Jim Cramer: How recognize a stock bottom

Just in time for year’s end, Jim Cramer decided to do a little homework to prep for 2015. Out with the old, in with the new.

So he did some research to analyze the trades and see what worked—and what did not—in the past. After all, what better way to gain insight on the future than to evaluate your success and failures from the past?

While digging through years of research, the “Mad Money” host discovered a very strange trend: Sometimes, the best time to buy a stock is when the analysts cut the company’s earnings estimates.

At first glance, the thesis may seem misguided, if not backward. After all, lower estimates are a sign that a company’s profits may not be as robust as previously expected. But that’s not the case, in Cramer’s eyes.

Yes, that’s right, sometimes when a stock hits bottom—that is a great investing opportunity.

For instance, in March of 2009 Cramer made one of his personal best investments with Caterpillar. The stock had been crashing fast for weeks, and the analysts cut their estimates ahead of what they thought would be a bad quarter.

Sure enough, when Caterpillar finally reported, the quarter was uglier than the analysts predicted.

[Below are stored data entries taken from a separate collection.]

(** C36: learning: in a last-level TLB with dpPred, after any accesses since it
    was built, a miss of a page that is not predicted dead brings the page in
    with no hits counted and the program counter recorded.  Either no page
    leaves and every counter stays, or exactly one page leaves: the counter of
    the hashes of that page and of the program counter recorded for it grows
    by one when no hit of the page was counted, is reset when one was, and
    every other counter stays.  (When the missing page is in the shadow table,
    the counters of its column start from 0, as the miss clears them.) *)
Theorem eviction_trains_counter st uninit entries ways t0 accs t g a :
  settings_ok st -> 0 <= uninit -> 0 < ways <= 256 -> 0 < entries < 2 ^ 32 ->
  Bits.isPower2 (entries / ways) = true -> entries / ways * ways = entries ->
  Tlb.dppred st = true -> Tlb.llt_size st = entries ->
  Tlb.create_tlb st uninit entries ways = Ok t0 ->
  Forall (fun x => address (fst x)) accs -> run_lookups accs [t0] (Tlb.mkShared [] 0) = Ok ([t], g) ->
  address a -> line_of (Tlb.m_cache t) (a / 4096) = None -> predicted_dead t a = false ->
  exists t', Tlb.lookup a false true [t] g = Ok (false, [t'], g) /\
    Tlb.llt_hits t' !! Tlb.vpn_of t a = Some 0 /\ Tlb.pc_hist t' !! Tlb.vpn_of t a = Some (Tlb.last_pc t) /\
    ((forall tag, tag <> a / 4096 -> line_of (Tlb.m_cache t') tag = line_of (Tlb.m_cache t) tag) /\
     (forall v p, Tlb.phist_get t' v p = counter_at_miss t a v p) \/
     exists page v p,
       is_Some (line_of (Tlb.m_cache t) page) /\
       (forall tag, tag <> a / 4096 -> line_of (Tlb.m_cache t') tag =
          if page =? tag then None else line_of (Tlb.m_cache t) tag) /\
       Tlb.findHash t (page * 4096) (Tlb.vpn_bits st) = Ok v /\
       Tlb.findHash t (default 0 (Tlb.pc_hist t !! (page * 4096))) (Tlb.pc_bits st) = Ok p /\
       forall v' p', Tlb.phist_get t' v' p' =
         if decide (v = v' /\ p = p') then
           (if default 0 (Tlb.llt_hits t !! (page * 4096)) =? 0 then u64 (counter_at_miss t a v p + 1) else 0)
         else counter_at_miss t a v' p').
Proof.
  intros Hst Hu Hw He Hp Hm Hdp Hllt Hc Haccs Hrun Ha Hmiss Halive.
  eapply run_llt in Hrun as ((Hwf & Hs & Hin & Hpages) & Hg);
    [|by eapply create_llt|unfold pfq_wf; cbn; pose proof (so_pfq _ Hst); lia|done].
  pose proof (lookup_last (Z.to_nat ways) a false t g Hwf Ha) as H. rewrite Hmiss in H.
  destruct H as (t1 & Hwf1 & Hseen & ->). pose proof (fun v p => counter_at_miss_seen t t1 a v p Hseen) as Hcnt.
  destruct (predicted_dead_seen t t1 a Hseen) as [Hd1 Hv1].
  destruct Hseen as (Hs1 & Hz1 & _ & _ & Hh1 & Hp1 & _ & Hpc1 & Hl1).
  destruct (allocate_learns (Z.to_nat ways) t1 g a) as (t' & -> & Hhit & Hpch & Hcase);
    [done|by rewrite Hs1, Hs|done|intros tag; rewrite Hl1; apply Hpages|by rewrite Hs1, Hs| |by rewrite Hl1|by rewrite Hd1|].
  { unfold Tlb.in_llt, Tlb.get_size in *. by rewrite Hz1, Hs1. }
  exists t'. split; [done|]. rewrite Hv1, Hpc1 in *. split; [done|]. split; [done|].
  destruct Hcase as [[Hl Hcn]|(page & v & p & Hpg & Hl & Hvh & Hph & Hcn)].
  - left. split; [intros tag Ht; by rewrite Hl, Hl1|]. intros v p. by rewrite Hcn, Hcnt.
  - right. exists page, v, p. unfold Tlb.findHash in *. rewrite Hl1 in Hpg. rewrite Hs1, Hp1 in *. rewrite Hs in *.
    split; [done|]. split; [intros tag Ht; by rewrite Hl, Hl1|]. split; [done|]. split; [done|].
    intros v' p'. by rewrite Hcn, !Hcnt, Hh1.
Qed.

Lemma lookup_last_pc q a chain g hit chain' g' :
  Forall (tlb_ok q) chain -> pfq_wf q g -> address a ->
  Tlb.lookup a false true chain g = Ok (hit, chain', g') ->
  map Tlb.last_pc chain' = map Tlb.last_pc chain.
Proof.
  intros Hok Hg Ha. revert g hit chain' g' Hok Hg.
  induction chain as [|t rest IH]; intros g hit chain' g' Hok Hg H; [discriminate|].
  pose proof Hok as Hok'. apply Forall_cons in Hok as [[[n Hwf] Hq] Hrest]. cbn [Tlb.lookup] in H.
  destruct (tlb_access n t a Hwf Ha) as (r & c' & E & Hr & Hwf1 & Hl). rewrite E in H. cbn [rbind] in H.
  destruct r as [[i b]|]; [inv_ok; by destruct (Tlb.in_llt _)|].
  apply rbind_Ok_inv in H as ([[hit1 rest1] g1] & Hnext & H). inv_ok. cbn [map]. f_equal.
  - match goal with Hx : Tlb.allocate _ _ _ = _ |- _ => rename Hx into Halloc end.
    set (t1 := Tlb.incr_miss _) in Halloc.
    assert (Hwf2 : tlb_wf n t1) by (destruct Hwf1; split; done).
    assert (Hg1 : pfq_wf (Tlb.pfq_size (Tlb.settings t1)) g1).
    { change (Tlb.settings t1) with (Tlb.settings t). rewrite Hq. destruct rest as [|r0 rs]; [by inv_ok|].
      destruct (lookup_total q a false true (r0 :: rs)
        (Tlb.mkShared (Tlb.pfq g) (Tlb.elapsed g + Tlb.L1_TLB_TIME))) as (? & ? & ? & E1 & _ & Hg1 & _);
        [done..|]. rewrite E1 in Hnext. by inv_ok. }
    destruct (allocate_spec n t1 g1 a Hwf2 Hg1 Ha) as (t' & g'' & E2 & _ & _ & (_ & _ & Hpc) & _);
      [cbn; rewrite Hl; by symmetry|]. rewrite E2 in Halloc. by inv_ok.
  - destruct rest as [|r0 rs]; [by inv_ok|]. by eapply IH in Hnext.
Qed.

(** The program counter never reaches the last-level TLB: a lookup passes
    [isIfetch = false] to the next level, so the [last_pc] the predictor hashes
    there keeps the value the constructor left uninitialised. *)
Theorem next_level_pc_never_set q n a ifetch t rest g hit t' rest' g' :
  tlb_wf n t -> Tlb.pfq_size (Tlb.settings t) = q -> Forall (tlb_ok q) rest -> pfq_wf q g -> address a ->
  Tlb.lookup a ifetch true (t :: rest) g = Ok (hit, t' :: rest', g') ->
  map Tlb.last_pc rest' = map Tlb.last_pc rest.
Proof.
  intros Hwf Hq Hrest Hg Ha H.
  destruct (lookup_head q n a ifetch t rest g Hwf Hq Hrest Hg Ha)
    as (hit1 & t1 & rest1 & g1 & E & _ & _ & _ & _ & _ & _ & Hcase).
  rewrite E in H. apply Ok_inj in H. simplify_eq. case_bool_decide.
  - by destruct Hcase as (_ & -> & _).
  - destruct Hcase as (t2 & g2 & [(-> & -> & _)|(r0 & rs & -> & Hnext)] & _); [done|].
    by eapply lookup_last_pc in Hnext.
Qed.

(** * A small last-level TLB: eight entries in two sets *)
Definition small_settings : Tlb.Settings :=
  Tlb.mkSettings true 8 6 8 2 6 4 32 0xfffffffffffff000 17.

Lemma small_settings_ok : settings_ok small_settings.
Proof. split; cbn; lia || reflexivity. Qed.

Definition dummy_tlb : Tlb.TLB :=
  Tlb.mk small_settings 0 (mkCache (mkBase 0 0 0 HASH_MASK 0 None 0 0) false 0 0 PR_L1_CACHE [] (mkEnv None 0) None)
    0 0 0 0 ∅ ∅ ∅ [] 0.

Definition small_tlb (entries ways : Z) : Tlb.TLB :=
  match Tlb.create_tlb small_settings 0 entries ways with Ok t => t | Err _ => dummy_tlb end.

Lemma small_tlb_create entries ways :
  0 < ways <= 256 -> 0 < entries < 2 ^ 32 -> Bits.isPower2 (entries / ways) = true ->
  entries / ways * ways = entries ->
  Tlb.create_tlb small_settings 0 entries ways = Ok (small_tlb entries ways).
Proof.
  intros Hw He Hp Hm. unfold small_tlb.
  destruct (create_tlb_ok small_settings 0 entries ways) as (t & ->); [exact small_settings_ok|lia|done..].
Qed.

Lemma small_tlb_wf entries ways :
  0 < ways <= 256 -> 0 < entries < 2 ^ 32 -> Bits.isPower2 (entries / ways) = true ->
  entries / ways * ways = entries ->
  tlb_wf (Z.to_nat ways) (small_tlb entries ways).
Proof.
  intros Hw He Hp Hm. eapply create_tlb_wf; [exact small_settings_ok| |exact Hw|exact He|exact Hp|exact Hm|];
    [|by apply small_tlb_create]. lia.
Qed.

Lemma set_phist_wf n m t : tlb_wf n t -> tlb_wf n (Tlb.set_phist m t).
Proof. intros []. by split. Qed.

Lemma set_shadow_wf n l t :
  tlb_wf n t -> Z.of_nat (length l) <= Tlb.shadow_table_size (Tlb.settings t) ->
  tlb_wf n (Tlb.set_shadow l t).
Proof. intros [] Hl. by split. Qed.

(** Page 0x5000 has been evicted unused seven times, and page 0x6000 has just
    been bypassed. *)
Definition trained_tlb : Tlb.TLB := Tlb.phist_set 5 0 7 (small_tlb 8 4).
Definition shadowed_tlb : Tlb.TLB := Tlb.set_shadow [0x6000] (small_tlb 8 4).

Lemma small_llt_wf : tlb_wf 4 (small_tlb 8 4).
Proof. apply (small_tlb_wf 8 4); [lia|lia|reflexivity|reflexivity]. Qed.

Lemma trained_tlb_wf : tlb_wf 4 trained_tlb.
Proof. apply set_phist_wf, small_llt_wf. Qed.

Lemma shadowed_tlb_wf : tlb_wf 4 shadowed_tlb.
Proof. apply set_shadow_wf; [apply small_llt_wf|]. vm_compute. discriminate. Qed.

Lemma page_address : address 0x5000 /\ address 0x5abc /\ address 0x6000.
Proof. repeat split; lia || reflexivity. Qed.

Lemma tlb_runs_safely_witness :
  exists chain g, run_lookups [(0x5000, true); (0x9000, false)] [small_tlb 4 2; small_tlb 8 4]
      (Tlb.mkShared [] 0) = Ok (chain, g) /\
    Z.of_nat (length (Tlb.pfq g)) <= Tlb.pfq_size small_settings /\
    Forall (fun t => Z.of_nat (length (Tlb.shadow_table t)) <= Tlb.shadow_table_size (Tlb.settings t)) chain.
Proof.
  apply (tlb_runs_safely small_settings 0 0 4 2 8 4 (small_tlb 4 2) (small_tlb 8 4));
    try exact small_settings_ok; try lia; try reflexivity; try (apply small_tlb_create; lia || reflexivity).
  repeat constructor; cbn; lia.
Defined.

(** The outcome of one lookup, in normal form. *)
Definition first_lookup : result (bool * list Tlb.TLB * Tlb.Shared) :=
  Tlb.lookup 0x5000 true true [small_tlb 4 2; small_tlb 8 4] (Tlb.mkShared [] 0).
Definition first_hit : bool := match first_lookup with Ok (h, _, _) => h | Err _ => true end.
Definition first_chain : list Tlb.TLB := match first_lookup with Ok (_, c, _) => c | Err _ => [] end.
Definition first_shared : Tlb.Shared :=
  match first_lookup with Ok (_, _, g) => g | Err _ => Tlb.mkShared [] 0 end.

Lemma small_chain_ok : Forall (tlb_ok 8) [small_tlb 4 2; small_tlb 8 4].
Proof.
  repeat constructor; [exists 2%nat; apply (small_tlb_wf 4 2); [lia|lia|reflexivity|reflexivity]|].
  exists 4%nat. apply small_llt_wf.
Qed.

Yikes!

But the stock didn’t react. In fact, it barely twitched at the bad news. It fell slightly and then stabilized back to where it was before the hideous earnings were announced. Investors who may have shorted the stock in anticipation that it would tank further were in the red.

Cramer considered this a classic stock bottom signal, when the stock doesn’t even bat an eyelash at bad news.

“Calling bottoms yourself can be a dangerous activity, fraught with peril if you come in too early, as so often happens. But sometimes the market will pretty much call the bottom for you,” Cramer added.

To get the most reliable sign that a stock is hitting bottom, just wait for a moment when the estimates are so low that they can finally be beaten.

Cramer is convinced the phenomenon will play out again. “I know it seems counterintuitive,” he admitted, “but when the Street gets extremely negative on an otherwise solid company, a shrewd investor may be looking at opportunity.”